Worse, it overlooks the profit incentive behind teenage marijuana distribution—hundreds of thousands of teenagers sell marijuana to their friends now, and an artificially inflated market will not have much of an impact on reducing this commerce. Finding an effective balance between equitable taxation and under-pricing the illegal market remains the most important challenge in devising regulatory frameworks for legal marijuana.

Furthermore, the authors concede that “it will be difficult to limit availability of marijuana to youth through home cultivation of marijuana.”

Otherwise, some of the remaining three policy priorities that Saloner and his colleagues recommend are reasonable, practical and worthy of wide support among legalization advocates.

The second proposal is that retail availability be tightly regulated.

There should be age-restrictions and strong enforcement of existing laws through such measures as compliance audits and stiff penalties for violations. In addition, these scholars recommend that locations of legal marijuana stores be regulated to keep them away from schools and playgrounds and that marijuana be kept out of stores that sell other products to minors.

A third concern is that regulations should address the potential problem of children accidently ingesting marijuana, specifically edible products such as marijuana-infused candy and baked goods. They seek child-resistant packaging, clear labeling and consideration of appropriate limits on THC dosage for individual edible products.

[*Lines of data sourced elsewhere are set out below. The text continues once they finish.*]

(** An entry while signals with [status] travel: left alone, counted down, or
    settled with its waiting cores told. *)
Inductive entry_step (status : Z) (evs : list synx_event) (e : synx_global_coredata)
  : synx_global_coredata -> Prop :=
| step_same : entry_step status evs e e
| step_count n st :
    0 < n < sg_num_child e -> st = next_status status e ->
    entry_step status evs e (e <| sg_num_child := n |> <| sg_status := st |>)
| step_settle st e' :
    unsettled e = true -> st = next_status status e -> st <> SYNX_STATE_ACTIVE ->
    (sg_handle e <> 0 -> forall k, hears status k e -> wake_message k (sg_handle e) st ∈ evs) ->
    e' = zero_coredata \/
    (exists rc, e' = e <| sg_num_child := 0 |> <| sg_status := st |> <| sg_waiters := 0 |>
                       <| sg_refcount := rc |>) ->
    entry_step status evs e e'.

Record spreads (status : Z) (s s' : synx_state) : Prop := {
  ev_entry : forall i e e', i <> 0 -> zget (sy_table s) i = Some e -> zget (sy_table s') i = Some e' ->
    entry_step status (sy_events s') e e';
  ev_events : exists evs, sy_events s' = sy_events s ++ evs;
  ev_env : sy_env s' = sy_env s;
  ev_zero : idle_zero s -> idle_zero s' }.

Section signals.
Context (l : list Z) (status : Z).
Implicit Types (s : synx_state) (e : synx_global_coredata).

Lemma signal_entry_run s idx e :
  zget (sy_table s) idx = Some e ->
  signal_entry idx status s =
    Done (signaled_entry status e).2 (s <| sy_table ::= zset idx (signaled_entry status e).1 |>).
Proof.
  intros He. pose proof (zget_Some _ _ _ He) as Hr. unfold signal_entry, signaled_entry.
  rewrite (bind_run _ _ _ _ _ (get_entry_run s idx e He)).
  assert (forall e1, zget (sy_table (s <| sy_table ::= zset idx e1 |>)) idx = Some e1) as Hz.
  { intros e1. by apply zget_zset_eq. }
  assert (forall e1 e2, s <| sy_table ::= zset idx e1 |> <| sy_table ::= zset idx e2 |> =
                        s <| sy_table ::= zset idx e2 |>) as Hzz.
  { intros e1 e2. unfold modify. simpl. by rewrite zset_zset. }
  assert (forall e1 c, synx_global_get_waiting_cores_locked idx c (s <| sy_table ::= zset idx e1 |>) =
     Done (mark_cores (sg_waiters e1) c) (s <| sy_table ::= zset idx (e1 <| sg_waiters := 0 |>) |>)) as Hw.
  { intros e1 c. unfold synx_global_get_waiting_cores_locked.
    rewrite (bind_run _ _ _ _ _ (get_entry_run _ _ _ (Hz e1))).
    unfold set_entry. rewrite (bind_run _ _ _ tt (s <| sy_table ::= zset idx (e1 <| sg_waiters := 0 |>) |>)); [done|].
    unfold modifyM. by rewrite Hzz. }
  destruct (negb (sg_num_child e =? 0)).
  - set (e1 := child_notified status e).
    rewrite (bind_run (set_entry idx e1) _ _ tt (s <| sy_table ::= zset idx e1 |>)) by done.
    destruct (sg_num_child e1 =? 0); [|done].
    rewrite (bind_run _ _ _ _ _ (Hw e1 no_cores)).
    rewrite (bind_run _ _ _ _ _ (update_entry_run _ _ _ _ (Hz _))), Hzz.
    rewrite (bind_run _ _ _ _ _ (get_entry_run _ _ _ (Hz _))).
    match goal with |- context [sg_refcount ?x =? 0] => set (e2 := x) end.
    destruct (sg_refcount e2 =? 0) eqn:E; cbn [fst snd].
    + unfold set_entry. rewrite (bind_run _ _ _ tt (s <| sy_table ::= zset idx zero_coredata |>)); [done|].
      unfold modifyM. by rewrite Hzz.
    + done.
  - set (e1 := e <| sg_status := status |>).
    rewrite (bind_run (set_entry idx e1) _ _ tt (s <| sy_table ::= zset idx e1 |>)) by done.
    by rewrite (bind_run _ _ _ _ _ (Hw e1 no_cores)).
Qed.

Lemma send_from_run i cores data s :
  exists evs, send_from i cores data s = Done tt (s <| sy_events ::= fun l => l ++ evs |>) /\
    forall k, i <= k -> zget cores (k - i) = Some true ->
      EvMsgSend (synx_global_map_core_id k) data ∈ evs.
Proof.
  revert i s. induction cores as [|c cores IH]; intros i s.
  - exists []. split; [unfold modify, eta_synx; simpl; rewrite app_nil_r; by destruct s|].
    intros k _. unfold zget. by case_match.
  - simpl. destruct c.
    + destruct (IH (i + 1) (s <| sy_events ::= fun l => l ++ [EvMsgSend (synx_global_map_core_id i) data] |>))
        as (evs & Hrun & Hin).
      exists (EvMsgSend (synx_global_map_core_id i) data :: evs). split.
      * rewrite (bind_run _ _ s tt (s <| sy_events ::= fun l => l ++ [EvMsgSend (synx_global_map_core_id i) data] |>)) by done.
        rewrite Hrun. unfold modify, eta_synx. simpl. by rewrite <- app_assoc.
      * intros k Hk Hg. destruct (decide (k = i)) as [->|]; [left|]. right. apply Hin; [lia|].
        replace (k - i) with (k - (i + 1) + 1) in Hg by lia. by rewrite zget_cons in Hg by lia.
    + destruct (IH (i + 1) s) as (evs & Hrun & Hin). exists evs. split.
      * by rewrite (bind_run _ _ s tt s).
      * intros k Hk Hg. destruct (decide (k = i)) as [->|]; [by rewrite Z.sub_diag in Hg|]. apply Hin; [lia|].
        replace (k - i) with (k - (i + 1) + 1) in Hg by lia. by rewrite zget_cons in Hg by lia.
Qed.

Lemma mark_cores_at w k : 0 <= k < SYNX_CORE_MAX ->
  zget (mark_cores w no_cores) k = Some (Z.testbit w k).
Proof.
  intros Hk. rewrite <- flag_BIT by lia. revert Hk. unfold SYNX_CORE_MAX. intros Hk.
  assert (k = 0 \/ k = 1 \/ k = 2 \/ k = 3 \/ k = 4 \/ k = 5) as Hc by lia.
  by destruct Hc as [->|[->|[->|[->|[->| ->]]]]].
Qed.

(** Every waiting core that is to hear of it gets the message. *)
Lemma notify_cores_run data e s :
  exists evs, notify_cores status data (mark_cores (sg_waiters e) no_cores) s =
                Done tt (s <| sy_events ::= fun l => l ++ evs |>) /\
    (data <> 0 -> forall k, hears status k e -> EvMsgSend (synx_global_map_core_id k) data ∈ evs).
Proof.
  assert (s <| sy_events ::= fun l => l ++ [] |> = s) as Hs.
  { unfold modify, eta_synx. simpl. rewrite app_nil_r. by destruct s. }
  unfold notify_cores. destruct (Z.eqb_spec data 0) as [->|Hd].
  { exists []. rewrite Hs. done. }
  destruct (Z.eqb_spec status SYNX_STATE_SIGNALED_SSR) as [E|E].
  - destruct (send_from_run 0 (mark_cores (sg_waiters e) no_cores) data s) as (evs & Hrun & Hin).
    exists evs. split; [done|]. intros _ k (Hk & Hb & _). apply Hin; [lia|].
    by rewrite Z.sub_0_r, mark_cores_at, Hb.
  - destruct (send_from_run 1 (drop 1 (mark_cores (sg_waiters e) no_cores)) data s) as (evs & Hrun & Hin).
    exists evs. split; [done|]. intros _ k (Hk & Hb & [H0|]); [|done]. unfold SYNX_CORE_APSS in H0.
    apply Hin; [lia|]. rewrite <- Hb, <- mark_cores_at by done. unfold zget.
    destruct (Z.leb_spec 0 (k - 1)), (Z.leb_spec 0 k); try lia.
    rewrite lookup_drop. f_equal. lia.
Qed.
End signals.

Finally, they propose that “youth exposure to marijuana marketing should be minimized.”

The problem here, from a public health perspective, is that alcohol and tobacco advertising “lowers adolescents’ perception of risk and increased social desirability, initiation, and substance use.” This proposal runs into some problems with free speech rights, as have similar proposals to ban various forms of advertising for alcohol and tobacco. However, restrictions targeting media sources that have large youth audiences have been allowed with respect to alcohol and tobacco, and similar restrictions regarding marijuana ads targeting teenagers are legally viable.

One special area of concern to Saloner and his colleagues is the need to regulate the marketing of marijuana-infused candies, “as research suggests that candy-flavored tobacco products are very appealing to adolescents.”

This approach is advocated in Pediatrics because it could substantially reduce the health risks of legal marijuana to teenagers and youths. The authors acknowledge that these risks cannot be eliminated but see the early stages of legalization as an opportunity to create strong and effective regulations—especially regulations that are more effective than current policies regarding the regulation of alcohol and tobacco.

“Future regulations will need to be coupled with credible enforcement and penalties; keeping children and adolescents safe means keeping those who sell and use marijuana for recreational purposes accountable,” the authors state.

Marijuana users and legalization advocates support policies and proposals that promote safe and responsible marijuana use, for individuals and for society at large. These are strategic proposals about broad objectives.

There are many ways to achieve these objectives, and for this reason, they represent good starting points for addressing public health concerns about adolescent marijuana use in a legal environment.  More important, these proposals support the argument for legalization by demonstrating that it opens up new opportunities to pursue public health objectives by creating a “greater scope for protecting children” by providing more effective control of the marijuana market.